If Clinton gains the nomination on an Iraq platform that disappoints enough independents and Obama or Edwards supporters, a two-percent space will open for Ralph Nader and/or Cynthia McKinney to possibly make the difference in the November election. Recent polls show Clinton in a virtual dead heat with Giuliani among independent voters who otherwise lean Democratic. If she refuses to take a more forthright stand on Iraq, she may try returning to her domestic strength by arguing that unlimited and wasteful Republican spending on Iraq will prevent her from achieving national health care, a priority issue for a majority of Americans where Giuliani is clearly on the wrong side. As president, she could describe her slow troop withdrawals as a peace dividend, a transfer of resources from war to health care for veterans and all Americans.

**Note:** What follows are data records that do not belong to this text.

(** X7: a vertical and a horizontal key press commute: the spaceship
    ends at the same place whichever comes first. *)
Theorem keys_of_different_axes_commute s :
  keydown "ArrowUp" (keydown "ArrowLeft" s) = keydown "ArrowLeft" (keydown "ArrowUp" s) ∧
  keydown "ArrowUp" (keydown "ArrowRight" s) = keydown "ArrowRight" (keydown "ArrowUp" s) ∧
  keydown "ArrowDown" (keydown "ArrowLeft" s) = keydown "ArrowLeft" (keydown "ArrowDown" s) ∧
  keydown "ArrowDown" (keydown "ArrowRight" s)
    = keydown "ArrowRight" (keydown "ArrowDown" s).
Proof.
  unfold keydown, moveSpaceship.
  destruct (spaceship s) as [[o cs]|] eqn:E; cbn; rewrite ?E; by repeat split.
Qed.

(** * The spaceship and its materials after the load *)

Section AfterLoad.
Implicit Types (s : State) (n g ship : Node) (o : Object3D.t) (σ : Store) (e : Event)
  (es : list Event) (h : Host).

Lemma lookup_advanceTime_ne σ a :
  a ≠ spaceshipShaderMaterial → advanceTime σ !! a = σ !! a.
Proof.
  intros Ha. unfold advanceTime. destruct (σ !! spaceshipShaderMaterial); [|done].
  by apply list_lookup_insert_ne.
Qed.

Lemma present_not_loading s ship :
  wellFormed s → spaceship s = Some ship → loading s = false.
Proof.
  intros (_ & _ & Hl & _) Hship. destruct (loading s); [|done].
  specialize (Hl eq_refl). congruence.
Qed.

(** Once the spaceship is present, an event changes of it at most the
    position of its root, and of that position not the depth. *)
Lemma step_ship s e s' o cs :
  wellFormed s → spaceship s = Some (node o cs) → step s e = Some s' →
  ∃ p, spaceship s' = Some (node (Object3D.with_position p o) cs) ∧
       Vector3.z p = Vector3.z (Object3D.position o).
Proof.
  intros Hwf Hship Hstep.
  pose proof (present_not_loading _ _ Hwf Hship) as Hl.
  assert (Some (node o cs)
          = Some (node (Object3D.with_position (Object3D.position o) o) cs)) as Hid
    by by destruct o.
  destruct e; cbn [step] in Hstep; rewrite ?Hl in Hstep; try done;
    injection Hstep as <-.
  - exists (Object3D.position o). by rewrite spaceship_animate, Hship.
  - destruct (keydown_frame key s) as (f & -> & Hf). exists (f (Object3D.position o)).
    unfold moveSpaceship. by rewrite Hship.
  - exists (Object3D.position o).
    destruct (click_frame s) as (_ & _ & -> & _). by rewrite Hship.
  - exists (Object3D.position o). by cbn; rewrite Hship.
Qed.

(** Once the spaceship is present, the store keeps its size; a click
    paints the materials of the meshes with the palette colour of the new
    index, and any other event leaves every material but
    [spaceshipShaderMaterial] as it is. *)
Lemma step_store s e s' ship :
  wellFormed s → spaceship s = Some ship → step s e = Some s' →
  length (materials s') = length (materials s) ∧
  (isClick e = false →
   ∀ a, a ≠ spaceshipShaderMaterial → materials s' !! a = materials s !! a) ∧
  (isClick e = true →
   ∃ c, colors !! currentColorIndex s' = Some c ∧
        ∀ a, shaderMaterialAt a ∈ Object3D.material <$> meshes ship →
             materials s' !! a = painted c <$> materials s !! a).
Proof.
  intros Hwf Hship Hstep.
  pose proof (present_not_loading _ _ Hwf Hship) as Hl.
  destruct e; cbn [step] in Hstep; rewrite ?Hl in Hstep; try done;
    injection Hstep as <-; cbn [isClick].
  - rewrite materials_animate, length_advanceTime. split; [done|]. split; [|done].
    intros _ a Ha. by apply lookup_advanceTime_ne.
  - destruct (keydown_frame key s) as (f & -> & _).
    destruct (moveSpaceship_frame f s) as (-> & _). by repeat split.
  - destruct (click_present s ship Hship) as (c & σ' & Hc & -> & Hlen & Hlk).
    cbn [materials currentColorIndex with_console with_materials with_currentColorIndex].
    split; [done|]. split; [done|]. intros _. exists c. split; [done|].
    intros a Ha. by rewrite Hlk, decide_True.
  - by repeat split.
Qed.

(** A property of the mesh materials that a click keeps is kept by every
    event. *)
Lemma everyMeshMaterial_step (P : ShaderMaterial.t → Prop) s e s' :
  (isClick e = true → ∀ c m, P m → P (painted c m)) →
  wellFormed s → step s e = Some s' →
  everyMeshMaterial P s → everyMeshMaterial P s'.
Proof.
  intros HP Hwf Hstep ([o cs] & Hship & Hall).
  destruct (step_ship _ _ _ _ _ Hwf Hship Hstep) as (p & Hship' & _).
  destruct (step_store _ _ _ _ Hwf Hship Hstep) as (_ & Hother & Hclick).
  exists (node (Object3D.with_position p o) cs). split; [done|].
  rewrite meshes_moved. rewrite Forall_forall in Hall. apply Forall_forall.
  intros r Hr. destruct (Hall r Hr) as (a & m & -> & Hm & HPm).
  destruct (isClick e) eqn:He.
  - destruct (Hclick eq_refl) as (c & _ & Hlk).
    exists a, (painted c m). split; [done|]. rewrite (Hlk a Hr), Hm. split; [done|].
    by apply HP.
  - exists a, m. split; [done|]. split; [|done]. rewrite Hother; [done|done|].
    intros ->. by apply (not_template_mesh s (node o cs)).
Qed.

Lemma everyMeshMaterial_run (P : ShaderMaterial.t → Prop) es :
  (∀ c m, P m → P (painted c m)) →
  ∀ s s', wellFormed s → run s es = Some s' →
          everyMeshMaterial P s → everyMeshMaterial P s'.
Proof.
  intros HP. induction es as [|e es IH]; intros s s' Hwf.
  - by intros [= <-].
  - intros (s1 & Hstep & Hrun)%run_cons HPs.
    apply (IH s1); [by eapply wellFormed_step|done|].
    eapply everyMeshMaterial_step; eauto.
Qed.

Or worst case, her appearance of wobbling on Iraq/Iran could reinforce a voter perception of such principled and unpredictable opportunism that the Democrats could lose a close election once again.
Tom Hayden is the author of Ending the War in Iraq [Akashic, 2007]. He has not endorsed any candidate for president. He is a national board member of Progressive Democrats of America, and the editorial board of the Nation magazine.